1. What electrons of atoms (for example, carbon or nitrogen) are called unpaired?

2. What does the concept of "shared electron pairs" mean in compounds with a covalent bond (for example, CH 4 or H 2 S )?

3. What are the electronic states of atoms (for example, C or N ) are called basic, and which are excited?

4. What do the numbers and letters mean in the electronic formula of an atom (for example, C or N )?

5. What is an atomic orbital? How many orbitals are in the second energy level of a C atom and how do they differ?

6. What is the difference between hybrid orbitals and the original orbitals from which they were formed?

7. What types of hybridization are known for the carbon atom and what are they?

8. draw a picture spatial arrangement orbitals for one of the electronic states of the carbon atom.

9. What chemical bonds are called and what? Specify-and-connections in connections:

10. For the carbon atoms of the compounds below, indicate: a) the type of hybridization; b) types of its chemical bonds; c) bond angles.

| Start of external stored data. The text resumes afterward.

Lemma translate_permitted w infos callee t t' :
  fold_ok (translate_account w infos) callee t = Ok t' ->
  permitted (running (this_program w)) (Program.infos w) t t'.
Proof.
  apply fold_ok_inv; [apply permitted_refl|apply permitted_trans|].
  intros i t1 t2 _ H. unfold translate_account in H.
  destruct (find_info (Program.infos w) (key i)) as [c|] eqn:Ef; [|done].
  apply find_info_Some in Ef as [Hin _].
  destruct (executable _); [inv_ok; apply permitted_refl|]. inv_ok.
  eapply update_callee_account_permitted; [| |done]; [set_solver|done].
Qed.

Lemma exit_permitted w t :
  exit_program w = Ok t -> permitted (running (this_program w)) (Program.infos w) (tx w) t.
Proof.
  unfold exit_program. intros H. inv_ok. revert Hr.
  apply fold_ok_inv; [apply permitted_refl|apply permitted_trans|].
  intros i t1 t2 Hi H. apply distinct_infos_subseteq in Hi.
  eapply deserialize_account_permitted; [| |done]; [set_solver|done].
Qed.

(** What the program sees at [k] has been brought into [t]. *)
Definition committed (w : World) (k : Pubkey) (t : Tx) : Prop :=
  executable (acct (accounts t) k) = false ->
  same_contents (acct (accounts t) k) (acct (view w) k).

Lemma translate_account_committed w infos i t t' k :
  translate_account w infos i t = Ok t' ->
  (k = key i -> committed w k t') /\ (committed w k t -> committed w k t').
Proof.
  intros H. unfold translate_account in H.
  destruct (find_info (Program.infos w) (key i)) as [c|] eqn:Ef; [|done].
  apply find_info_Some in Ef as [_ Hk].
  destruct (executable (acct (accounts t) (key i))) eqn:Ex; inv_ok.
  - split; [|done]. intros ->. unfold committed. congruence.
  - apply update_callee_account_Ok in H as (Hs & Hoc & He). rewrite Hk in *.
    unfold committed. split; [by intros ->|]. intros Hcom.
    destruct (Z.eq_dec k (key i)) as [->|Hne]; [done|]. by rewrite Hoc.
Qed.

Lemma translate_committed w infos l t t' i :
  fold_ok (translate_account w infos) l t = Ok t' -> i ∈ l -> committed w (key i) t'.
Proof.
  revert t. assert (forall l t k, committed w k t ->
    fold_ok (translate_account w infos) l t = Ok t' -> committed w k t') as Hkeep.
  { intros l0 t k. revert t. induction l0 as [|j l0 IH]; simpl; intros t Hc H; inv_ok; [done|].
    eapply IH; [|done].
    by apply (proj2 (translate_account_committed _ _ _ _ _ k Hr)). }
  induction l as [|j l IH]; simpl; intros t H Hi; [by apply not_elem_of_nil in Hi|]. inv_ok.
  apply elem_of_cons in Hi as [->|Hi]; [|by eapply IH].
  eapply Hkeep; [|done]. by apply (proj1 (translate_account_committed _ _ _ _ _ (key j) Hr)).
Qed.

(** After a call the program's memory is as before, or shows the callee's
    result on a writable account. *)
Lemma update_caller_inv before t w l s s' k :
  fold_ok (update_caller_account before t w) l s = Ok s' ->
  acct s' k = acct s k \/
  acct s' k = acct (accounts t) k /\
  exists i, i ∈ l /\ key i = k /\ is_writable i = true /\ executable (acct before k) = false.
Proof.
  revert s. induction l as [|i l IH]; simpl; intros s H; inv_ok; [by left|].
  match goal with Hu : update_caller_account _ _ _ _ _ = Ok _ |- _ => rename Hu into Hstep end.
  destruct (IH _ H) as [Heq|(Heq & j & Hj & Hrest)].
  - rewrite Heq. unfold update_caller_account in Hstep.
    destruct (negb (is_writable i) || _) eqn:Hw; [injection Hstep as <-; by left|].
    destruct (_ && _); [done|]. injection Hstep as <-.
    destruct (Z.eq_dec k (key i)) as [->|Hne]; [|rewrite acct_insert_ne by done; by left].
    right. rewrite acct_insert. split; [done|]. exists i.
    apply orb_false_iff in Hw as [Hw He]. apply negb_false_iff in Hw. split_and!; try done. set_solver.
  - right. split; [done|]. exists j. split; [set_solver|done].
Qed.

(** What the program keeps across a call. *)
Lemma cpi_Ok w ix account_infos signers w' :
  cpi w ix account_infos signers = Ok w' ->
  infos w' = infos w /\ this_program w' = this_program w /\ entry w' = entry w /\
  clock_slot w' = clock_slot w /\ cpis w' = cpis w ++ [ix] /\
  permitted (running (this_program w)) (infos w) (tx w) (tx w') /\
  (forall k, readonly (infos w) k -> acct (view w') k = acct (view w) k) /\
  (forall k, owner (acct (view w) k) ∉ callees ->
     data (acct (view w') k) = data (acct (view w) k) /\
     owner (acct (view w') k) = owner (acct (view w) k)).
Proof.
  unfold cpi. intros H. inv_ok.
  match goal with Hp : prepare_next_instruction _ _ _ = Ok ?c |- _ =>
    rename Hp into Hprep, c into callee end.
  match goal with Ht : fold_ok (translate_account _ _) _ _ = Ok ?t |- _ =>
    rename Ht into Htr, t into t1 end.
  match goal with Hc : process_callee _ _ _ = Ok ?t |- _ => rename Hc into Hcall, t into t2 end.
  match goal with Hv : fold_ok (update_caller_account _ _ _) _ _ = Ok _ |- _ => rename Hv into Hupd end.
  apply process_callee_permitted in Hcall.
  pose proof (fun k => prepare_readonly _ _ _ _ k Hprep) as Hro.
  simpl. split_and!; try done.
  - eapply permitted_trans; [by eapply translate_permitted|].
    eapply permitted_weaken; [| |exact Hcall]; [set_solver|]. by intros k Hk; apply Hro.
  - intros k Hk. destruct (update_caller_inv _ _ _ _ _ _ k Hupd) as [?|(_ & i & Hi & Hki & Hw & _)];
      [done|]. apply distinct_infos_subseteq in Hi.
    assert (readonly callee k) as Hr by (by apply Hro).
    pose proof (proj1 (Forall_forall _ _) Hr i Hi Hki). congruence.
  - intros k Hk. destruct (update_caller_inv _ _ _ _ _ _ k Hupd)
      as [->|(Heq & i & Hi & Hki & _ & He)]; [done|]. rewrite Heq.
    pose proof (translate_committed _ _ _ _ _ _ Htr Hi) as Hcom. rewrite Hki in Hcom.
    destruct (Hcom He) as (_ & Hd & Ho). rewrite <- Hd, <- Ho. apply Hcall. by rewrite Ho.
Qed.

(** ** Handlers *)

(** A handler changes the transaction only by calls, within its permissions. *)
Class Behaved {A} (m : M A) : Prop :=
  behaved w a w' : m w = Ok (a, w') ->
    infos w' = infos w /\ this_program w' = this_program w /\ entry w' = entry w /\
    clock_slot w' = clock_slot w /\
    permitted (running (this_program w)) (infos w) (tx w) (tx w').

Answers to exercises for topic 1

Lesson 5

1. Electrons that are one per orbital are called unpaired electrons. For example, in the electron diffraction formula of an excited carbon atom, there are four unpaired electrons, and the nitrogen atom has three:

2. Two electrons involved in the formation of one chemical bond, called common electron pair. Usually, before the formation of a chemical bond, one of the electrons of this pair belonged to one atom, and the other electron belonged to another atom:

3. The electronic state of the atom, in which the order of filling of electronic orbitals is observed: 1 s 2 , 2s 2 , 2p 2 , 3s 2 , 3p 2 , 4s 2 , 3d 2 , 4p 2 etc. are called main state. AT excited state one of the valence electrons of the atom occupies a free orbital with a higher energy, such a transition is accompanied by the separation of paired electrons. Schematically it is written like this:

Whereas in the ground state there were only two valence unpaired electrons, in the excited state there are four such electrons.

5. An atomic orbital is a function that describes the density of an electron cloud at each point in space around the nucleus of a given atom. There are four orbitals on the second energy level of the carbon atom - 2 s, 2p x, 2r y, 2pz. These orbitals are:
a) the shape of the electron cloud ( s- ball, R- dumbbell);
b) R-orbitals have different orientations in space - along mutually perpendicular axes x, y and z, they are denoted p x, r y, pz.

6. Hybrid orbitals differ from the original (non-hybrid) orbitals in shape and energy. For example, s-orbital - the shape of a sphere, R- symmetrical figure eight, sp-hybrid orbital - asymmetric figure eight.
Energy Differences: E(s) < E(sp) < E(R). Thus, sp-orbital - an orbital averaged in shape and energy, obtained by mixing the initial s- and p-orbitals.

7. Three types of hybridization are known for the carbon atom: sp 3 , sp 2 and sp (see the text of lesson 5).

9. -bond - a covalent bond formed by frontal overlapping of orbitals along a line connecting the centers of atoms.
-bond - a covalent bond formed by lateral overlap R-orbitals on either side of the line connecting the centers of atoms.
- Bonds are shown by the second and third lines between the connected atoms.